Can images invoking a sense of awe bring a man closer to God? If so, then Ang Lee’s Life of Pi could have rested easily as its titular character raged aloud to an unseen deity, watching as lightning struck the ocean, its light spreading through the water like veins. The visual splendor of the sequence overwhelms, and a man called Pi, played by Saraj Sharma, welcomes his destruction as a storm threatens to capsize the lifeboat carrying him. If only Lee could keep his character silent, the aesthetic beauty of his film might have carried more weight. Instead, the existential crises of a man trapped on a boat with a tiger named Richard Parker cannot escape the cold mechanics of a story bent on meaning something. Oh, no doubt, if a man was trapped on boat with a hungry tiger, while a storm tried its best to wash away with him, he might have some choice words for his creator. But Pi utters these words aloud, at the top of his lungs even, and his thoughts are too well formed for the emotion and chaos that fuels them. His exclamations hold a clarity meant for the audience alone, and so Ang Lee dumbs down a moment of spiritual transcendence for fear that it may not translate to all.

The greatest obstacle Life of Pi faces is that spiritual epiphanies cannot be a shared activity, but a movie must be shared. And so Life of Pi begins in a traditional way: a struggling novelist (Rafe Spall) seeks out the older Pi Patel (Irrfan Khan) for a story that will make him believe in God. The older Pi cordially accepts the task, and begins to narrate a story of a young boy whose father runs a zoo, a boy named after a swimming pool in France rather than the irrational mathematical symbol his name would suggest. The young Pi (Gautam Belur) spends his childhood collecting religions the way others his age might collect baseball cards, and soon takes on the mantel of a Hinduist Catholic Muslim. He seeks out baptism, prays to Mecca, and reads the old stories of Hindu gods in awe, giving each task its due reverence. The older Pi then comments that faith is a house with many rooms, and that each room houses doubt, a force that stands to substantiate what you believe in.

The young Pi first experiences doubt when he encounters his father’s new Bengal tiger, Richard Parker. Pi tries to feed him raw meat by hand, and his father catches him before the tiger can take his arm off. Out of fear and misplaced paternal instinct, his father then proceeds to show him that tigers “do not have souls,” forcing Pi to watch the creature devour a goat chained to his cage. The narrator hastily informs the audience that this demonstration disenchants the young Pi, who struggles to find the same awe in spirituality he had found in his youth. The fact that Lee’s film rushes past Pi’s spiritual shift signals the awkward maneuverings of an adaptation, but for the most part the content of Yann Martel’s novel remains faithfully intact.

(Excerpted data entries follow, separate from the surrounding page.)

(** One step through a handler. *)
Ltac keep1 :=
  first
    [ match goal with |- forall _, _ => intros end | by apply yields_ret | apply put_worker_keeps | apply delete_worker_keeps
    | apply with_worker_keeps; intros ? ?
    | apply yields_try; [|intros ?]
    | apply yields_call; intros ? ?; open_ok
    | by apply yields_lift
    | progress (unfold ok, accepted, created, internal, report_worker, detection_answer)
    | match goal with |- yields _ (if ?b then _ else _) => destruct b end
    | match goal with |- yields _ (match ?x with _ => _ end) => destruct x end
    | eapply yields_bind; [|intros ? ?] ].
Ltac keep := cbn zeta; repeat (keep1; cbn zeta); try done.

Section Commands.
Context `{RootId CMLWorkerState} (c : nat -> clock) (error_message : response -> option string).

Lemma start_keeps i by_ auto reason : keeps (handle_start c i by_ auto reason).
Proof. unfold handle_start. keep. Qed.
Lemma stop_keeps i by_ auto reason : keeps (handle_stop c i by_ auto reason).
Proof. unfold handle_stop. keep. Qed.
Lemma pause_keeps i auto reason : keeps (handle_pause c error_message i auto reason).
Proof. unfold handle_pause. eapply yields_bind; [apply stop_keeps|]. intros ? ?. keep. Qed.
Lemma terminate_keeps i by_ reason : keeps (handle_terminate_worker c i by_ reason).
Proof. unfold handle_terminate_worker. keep. Qed.
Lemma delete_keeps i hard by_ : keeps (handle_delete c i hard by_).
Proof. unfold handle_delete, hard_delete, soft_delete. keep. Qed.
Lemma drain_keeps i reason by_ : keeps (handle_drain c i reason by_).
Proof. unfold handle_drain. keep. Qed.
Lemma enable_keeps i by_ : keeps (handle_enable_detection c i by_).
Proof. unfold handle_enable_detection. keep. Qed.
Lemma disable_keeps i by_ : keeps (handle_disable_detection c i by_).
Proof. unfold handle_disable_detection. keep. Qed.
Lemma refresh_keeps i : keeps (handle_refresh c i).
Proof. unfold handle_refresh. keep. Qed.
Lemma syncing_keeps i scope labs reason by_ : keeps (handle_sync c i scope labs reason by_).
Proof. unfold handle_sync. keep. Qed.
Lemma trigger_keeps i labs source : keeps (handle_trigger_discovery c i labs source).
Proof. unfold handle_trigger_discovery. keep. Qed.
Lemma register_keeps i t again by_ : keeps (handle_register c i t again by_).
Proof. unfold handle_register. keep. Qed.
Lemma deregister_keeps i by_ : keeps (handle_deregister c i by_).
Proof. unfold handle_deregister. keep. Qed.
Lemma license_report_keeps i method answer :
  (forall t s s' evs, method t s = Ok (s', evs) -> sound s -> sound s') -> keeps (license_report c i method answer).
Proof. intros Hm. unfold license_report. keep. all: eauto. Qed.

(** *** Reports *)

Lemma set_status_yields st s : sound s -> yields (fun r => forall s', r = inl s' -> sound s') (set_status c st s).
Proof. intros Hs. unfold set_status. keep. apply yields_ret. by intros ? [= <-]. Qed.

Lemma update_status_keeps i st instance m : keeps (handle_update_status c i st instance m).
Proof.
  unfold handle_update_status. apply yields_try; [|intros ?; by apply yields_ret]. apply with_worker_keeps. intros s Hs.
  eapply (yields_bind (fun r => forall s', r = inl s' -> sound s')).
  - case_match; [by apply set_status_yields|]. apply yields_ret. by intros s' [= <-].
  - intros [s'|r] Hr; [|by apply yields_ret]. specialize (Hr s' eq_refl). eapply (yields_bind sound); keep.
Qed.

Lemma mark_terminated_keeps i by_ reason : keeps (handle_mark_terminated c i by_ reason).
Proof. unfold handle_mark_terminated. keep. Qed.
Lemma ec2_details_keeps i pu pr it am an ad adt : keeps (handle_ec2_details c i pu pr it am an ad adt).
Proof.
  unfold handle_ec2_details. apply with_worker_keeps. intros s Hs. destruct (update_ec2_instance_details _ _ _ _ _ _ _ _ _) as [[s' e]|e] eqn:Hr; [sounds|]; keep.
Qed.

Lemma note_poll_sound t p n s : sound s -> sound (note_poll c t p n s).
Proof.
  intros Hs. unfold note_poll. case_match; [done|]. match goal with |- context [match ?r with Ok _ => _ | Err _ => _ end] => destruct r as [[s' e]|e] eqn:Hr end; [|done].
  apply bind_ok in Hr as (? & _ & Hr). by sounds.
Qed.

Lemma metrics_keeps i t e m p n : keeps (handle_metrics c i t e m p n).
Proof.
  unfold handle_metrics. apply with_worker_keeps. intros s Hs. apply yields_call. intros ? _. cbn zeta.
  eapply (yields_bind sound); [keep|]. intros s' Hs'. eapply yields_bind; [by apply put_worker_keeps, note_poll_sound|]. keep.
Qed.

Lemma monitoring_keeps i : keeps (handle_enable_monitoring c i).
Proof. unfold handle_enable_monitoring. keep. Qed.

Lemma note_service_sound r s : sound s -> sound (note_service c r s).
Proof.
  intros Hs. unfold note_service. destruct (update_service_status _ _ _ _) as [[[b s'] e]|e] eqn:Hr; [|done]. by sounds.
Qed.

Lemma note_capacity_sound info l s : sound s -> sound (note_capacity c info l s).
Proof.
  intros Hs. unfold note_capacity. destruct (reported_capacity info l) as [[[[[? ?] ?] ?]|]|]; try done. case_match; [done|].
  destruct (update_capacity _ _ _ _ _ _ _) as [[s' e]|e] eqn:Hr; [|done]. by sounds.
Qed.

Lemma cml_data_keeps i r t : keeps (handle_cml_data c i r t).
Proof.
  unfold handle_cml_data. apply with_worker_keeps. intros s Hs. apply yields_call. intros ? _.
  destruct (update_cml_metrics _ _ _ _) as [[s' e]|e] eqn:Hr; [sounds|keep]. cbn zeta.
  set (s2 := note_capacity _ _ _ _). assert (sound s2) by (by apply note_capacity_sound, note_service_sound). clearbody s2.
  apply yields_call. intros [s3 e3] Hc. assert (sound s3) by (case_match; [by sounds|by injection Hc as <-]). keep.
Qed.

Lemma ws_status_keeps i on : keeps (handle_ws_status c i on).
Proof.
  unfold handle_ws_status. apply with_worker_keeps. intros s Hs. eapply yields_bind; [|keep].
  apply put_worker_keeps. by eapply patched_sound, Hs.
Qed.
Lemma updated_progress c pipeline step status current s : exists s' evs,
  update_pipeline_progress c pipeline step status current s = Ok (s', evs) /\ LabletSession.id s' = LabletSession.id s /\
  default [] (pipeline_progress s') = dict_set pipeline (PDict current) (default [] (pipeline_progress s)).
Proof using session_root.
  unfold update_pipeline_progress, LabletSession.aggregate_id. rewrite session_root. by do 2 eexists.
Qed.

Lemma progress_set s pipeline current d : default [] (pipeline_progress s) = dict_set pipeline (PDict current) d ->
  progress_of s pipeline = Ok current.
Proof. unfold progress_of. intros ->. by rewrite dict_get_set_eq. Qed.

(** Writing the record changes nothing else. *)
Lemma upsert_elsewhere uid t t' p current all_done w r w' : upsert_execution_record uid t t' p current all_done w = (r, w') ->
  faults w = [] -> r = Ok () /\ exists l, w' = w <| executions := l |>.
Proof.
  set (I := fun w' => faults w' = [] /\ exists l, w' = w <| executions := l |>). intros He Hf.
  assert (forall {A} (m : prog world A), (forall w, I w -> I (m w).2) -> triple I (request m) (fun _ => I) I) as Hreq.
  { intros A m Hm w1 r1 w2 Hw1 He1. pose proof (Hm w1 Hw1) as H1. rewrite request_unfailing in He1 by apply Hw1.
    rewrite He1 in H1. by destruct r1. }
  assert (triple I (upsert_execution_record uid t t' p current all_done) (fun _ => I) (fun _ => False)) as Ht.
  { eapply triple_try with (Y := I); [|by intros e; apply triple_ret].
    assert (forall w l, I w -> I (w <| executions := l |>)) as Hg.
    { intros w1 l1 [Hf1 [l ->]]. split; [done|]. by eexists. }
    destruct (String.eqb _ _); [|destruct all_done; [|by apply triple_ret]];
      (eapply triple_bind; [by apply Hreq|]).
    - intros existing. apply triple_call; [intros steps _|done]. apply Hreq. intros w1 Hw1. exact (Hg w1 _ Hw1).
    - intros [x|]; [|by apply triple_ret]. destruct (String.eqb _ _); [|by apply triple_ret].
      do 4 (apply triple_call; [intros ? _|done]). apply Hreq. intros w1 Hw1. exact (Hg w1 _ Hw1). }
  assert (I w) as Hw by (split; [done|exists (executions w); by destruct w]).
  specialize (Ht w r w' Hw He). destruct r as [[]|]; [by destruct Ht|done].
Qed.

The problem is that the film should not have remained so faithful, and perhaps might have begun with what comes next.

Pi’s father forces his family to leave for Canada, traveling across the ocean with zoo animals in tow on a massive Japanese freighter. During a dark and brooding storm, Pi sneaks away from his sleeping family to witness the power of the squall. However, as the boat surges in the ocean a siren sounds, red warning lights flash, and Pi learns too late that the freighter is sinking. He tries to save his family but he cannot, and the ship’s crew rush him onto a lifeboat. Pi falls from the boat and drifts beneath the ocean, watching as the ship sinks slowly down, lights still blazing through the murk. He returns to the boat, inhabited solely by zoo animals who have managed to find their way to the ship. The Bengal tiger from Pi’s childhood lurks at the back of the boat, making a quick meal of the rest of the animals, and Pi must find a way to coexist with the tiger as they drift aimlessly across the ocean.

The image of Pi submerged under the water, watching the ship glow and flicker in the distance, stands out as one of the most powerful images of the film. It says everything the filmmakers need it to say, and there is no want for the narrator to tell the audience that Pi is heartbroken, or Pi to say as much himself within the moment. During the remainder of the film, I was struck with similar feelings that Life of Pi need not explain so much away. If Lee had left the film predominately to its images alone then perhaps the singular experience of a spiritual awakening could be relayed with some poignancy to an audience. However, for every still moment of aching beauty, and for every tacit exchange between Pi and the Richard Parker, comes a scene that tries to explain significance. This constant need diminishes the film’s strongest sequences, and assures that any revelation held by the characters do not carry to the audience.

Even more unforgiving though, is an ending that forsakes the tenuous myth the film has worked so hard to build. It heedlessly questions the course of events from the shipwreck on, and does so with little time left in the film for rumination. Perhaps in the book this moment had enough behind it to seem justified, but in the film it feels akin to a “was it all a dream?” kind of finale. Still, if you ignore the film’s waning moments, and the overreaching narrative throughout, Life of Pi occasionally stands as a deeply felt visual experience. I would simply rather that Ang Lee and company had built the film up from these poetic still moments, rather than committing to a story with a beginning, a middle, and an unmoving end.

Jacob Mertens is a Film International ‘In the Field’ writer.